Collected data
Lemma date_new_out_of_range y m d : ~ (1 <= y <= 9999) -> date_new y m d = None.
Proof.
  intros Hy. unfold date_new.
  replace (valid_ymd y m d) with false; [reflexivity|].
  symmetry. apply Bool.not_true_is_false. intros H. apply valid_ymd_spec in H. lia.
Qed.

(** X2.  A shift that takes the year out of the calendar (below 1 or above
    9999) returns no date: it raises [ValueError], and [OverflowError] when
    the year does not fit a C [int]; the fallback to the day before does not
    hide the error. *)
Theorem shift_year_safe_out_of_range (target : date) (offset : Z) :
  ~ (MINYEAR <= year target + offset <= MAXYEAR) ->
  shift_year_safe target offset =
    Raise (if (year target + offset <? INT_MIN) || (INT_MAX <? year target + offset)
           then OverflowError else ValueError).
Proof.
  intros Hy. unfold MINYEAR, MAXYEAR in Hy.
  unfold shift_year_safe, date_replace.
  destruct ((year target + offset <? INT_MIN) || (INT_MAX <? year target + offset));
    [reflexivity|].
  rewrite !date_new_out_of_range by exact Hy. reflexivity.
Qed.

(** The last year of the calendar, a year later. *)
Lemma shift_year_safe_out_of_range_witness :
  shift_year_safe (mkdate 9999 6 1) 1 = Raise ValueError.
Proof.
  apply (shift_year_safe_out_of_range (mkdate 9999 6 1) 1).
  unfold MINYEAR, MAXYEAR. simpl. lia.
Defined.

(* ----------------------------------------------------------------- *)
(** *** [extract_year_from_url] *)

Lemma year_at_shape bs g :
  year_at bs = Some g ->
  exists c d, g = ["2"%byte; "0"%byte; c; d]
              /\ byte_is_digit c = true /\ byte_is_digit d = true.
Proof.
  unfold year_at. destruct bs as [|c1 [|c2 [|c3 [|c4 r]]]]; try discriminate.
  destruct (Byte.eqb c1 "2") eqn:E1; [|discriminate].
  destruct (Byte.eqb c2 "0") eqn:E2; [|discriminate].
  destruct (byte_is_digit c3) eqn:E3; [|discriminate].
  destruct (byte_is_digit c4) eqn:E4; [|discriminate].
  cbn [andb]. intros H. injection H as <-.
  apply byte_eqb_eq in E1, E2. subst. now exists c3, c4.
Qed.

Lemma search_year_shape : forall bs g,
  search_year bs = Some g ->
  exists c d, g = ["2"%byte; "0"%byte; c; d]
              /\ byte_is_digit c = true /\ byte_is_digit d = true.
Proof.
  induction bs as [|a bs IH]; intros g H.
  - cbn in H. discriminate.
  - cbn [search_year] in H. destruct (year_at (a :: bs)) eqn:E.
    + injection H as <-. exact (year_at_shape _ _ E).
    + exact (IH _ H).
Qed.

Lemma years_digits_ok : forall c d, year_digits_ok c d = true.
Proof. apply forall_bytes2. vm_compute. reflexivity. Qed.

Lemma byte_is_digit_range b :
  byte_is_digit b = true -> 0 <= Z.of_N (Byte.to_N b) - 48 <= 9.
Proof.
  unfold byte_is_digit. intros H. apply andb_prop in H. destruct H as [H1 H2].
  apply N.leb_le in H1, H2. lia.
Qed.

Lemma int_of_year_digits c d :
  byte_is_digit c = true -> byte_is_digit d = true ->
  exists y, int_of_str (decode_ascii ["2"%byte; "0"%byte; c; d]) = Some y
            /\ 2000 <= y <= 2099.
Proof.
  intros Hc Hd. pose proof (years_digits_ok c d) as H. unfold year_digits_ok in H.
  rewrite Hc, Hd in H. cbn [andb negb orb] in H.
  destruct (int_of_str (decode_ascii ["2"%byte; "0"%byte; c; d])) as [n|]; [|discriminate].
  apply Z.eqb_eq in H. exists n. split; [reflexivity|].
  pose proof (byte_is_digit_range c Hc). pose proof (byte_is_digit_range d Hd). lia.
Qed.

WORK REQUEST: When you reach this point, go back and write out each record above exactly.

COMPLETED TASK:
Lemma date_new_out_of_range y m d : ~ (1 <= y <= 9999) -> date_new y m d = None.
Proof.
  intros Hy. unfold date_new.
  replace (valid_ymd y m d) with false; [reflexivity|].
  symmetry. apply Bool.not_true_is_false. intros H. apply valid_ymd_spec in H. lia.
Qed.

(** X2.  A shift that takes the year out of the calendar (below 1 or above
    9999) returns no date: it raises [ValueError], and [OverflowError] when
    the year does not fit a C [int]; the fallback to the day before does not
    hide the error. *)
Theorem shift_year_safe_out_of_range (target : date) (offset : Z) :
  ~ (MINYEAR <= year target + offset <= MAXYEAR) ->
  shift_year_safe target offset =
    Raise (if (year target + offset <? INT_MIN) || (INT_MAX <? year target + offset)
           then OverflowError else ValueError).
Proof.
  intros Hy. unfold MINYEAR, MAXYEAR in Hy.
  unfold shift_year_safe, date_replace.
  destruct ((year target + offset <? INT_MIN) || (INT_MAX <? year target + offset));
    [reflexivity|].
  rewrite !date_new_out_of_range by exact Hy. reflexivity.
Qed.

(** The last year of the calendar, a year later. *)
Lemma shift_year_safe_out_of_range_witness :
  shift_year_safe (mkdate 9999 6 1) 1 = Raise ValueError.
Proof.
  apply (shift_year_safe_out_of_range (mkdate 9999 6 1) 1).
  unfold MINYEAR, MAXYEAR. simpl. lia.
Defined.

(* ----------------------------------------------------------------- *)
(** *** [extract_year_from_url] *)

Lemma year_at_shape bs g :
  year_at bs = Some g ->
  exists c d, g = ["2"%byte; "0"%byte; c; d]
              /\ byte_is_digit c = true /\ byte_is_digit d = true.
Proof.
  unfold year_at. destruct bs as [|c1 [|c2 [|c3 [|c4 r]]]]; try discriminate.
  destruct (Byte.eqb c1 "2") eqn:E1; [|discriminate].
  destruct (Byte.eqb c2 "0") eqn:E2; [|discriminate].
  destruct (byte_is_digit c3) eqn:E3; [|discriminate].
  destruct (byte_is_digit c4) eqn:E4; [|discriminate].
  cbn [andb]. intros H. injection H as <-.
  apply byte_eqb_eq in E1, E2. subst. now exists c3, c4.
Qed.

Lemma search_year_shape : forall bs g,
  search_year bs = Some g ->
  exists c d, g = ["2"%byte; "0"%byte; c; d]
              /\ byte_is_digit c = true /\ byte_is_digit d = true.
Proof.
  induction bs as [|a bs IH]; intros g H.
  - cbn in H. discriminate.
  - cbn [search_year] in H. destruct (year_at (a :: bs)) eqn:E.
    + injection H as <-. exact (year_at_shape _ _ E).
    + exact (IH _ H).
Qed.

Lemma years_digits_ok : forall c d, year_digits_ok c d = true.
Proof. apply forall_bytes2. vm_compute. reflexivity. Qed.

Lemma byte_is_digit_range b :
  byte_is_digit b = true -> 0 <= Z.of_N (Byte.to_N b) - 48 <= 9.
Proof.
  unfold byte_is_digit. intros H. apply andb_prop in H. destruct H as [H1 H2].
  apply N.leb_le in H1, H2. lia.
Qed.

Lemma int_of_year_digits c d :
  byte_is_digit c = true -> byte_is_digit d = true ->
  exists y, int_of_str (decode_ascii ["2"%byte; "0"%byte; c; d]) = Some y
            /\ 2000 <= y <= 2099.
Proof.
  intros Hc Hd. pose proof (years_digits_ok c d) as H. unfold year_digits_ok in H.
  rewrite Hc, Hd in H. cbn [andb negb orb] in H.
  destruct (int_of_str (decode_ascii ["2"%byte; "0"%byte; c; d])) as [n|]; [|discriminate].
  apply Z.eqb_eq in H. exists n. split; [reflexivity|].
  pose proof (byte_is_digit_range c Hc). pose proof (byte_is_digit_range d Hd). lia.
Qed.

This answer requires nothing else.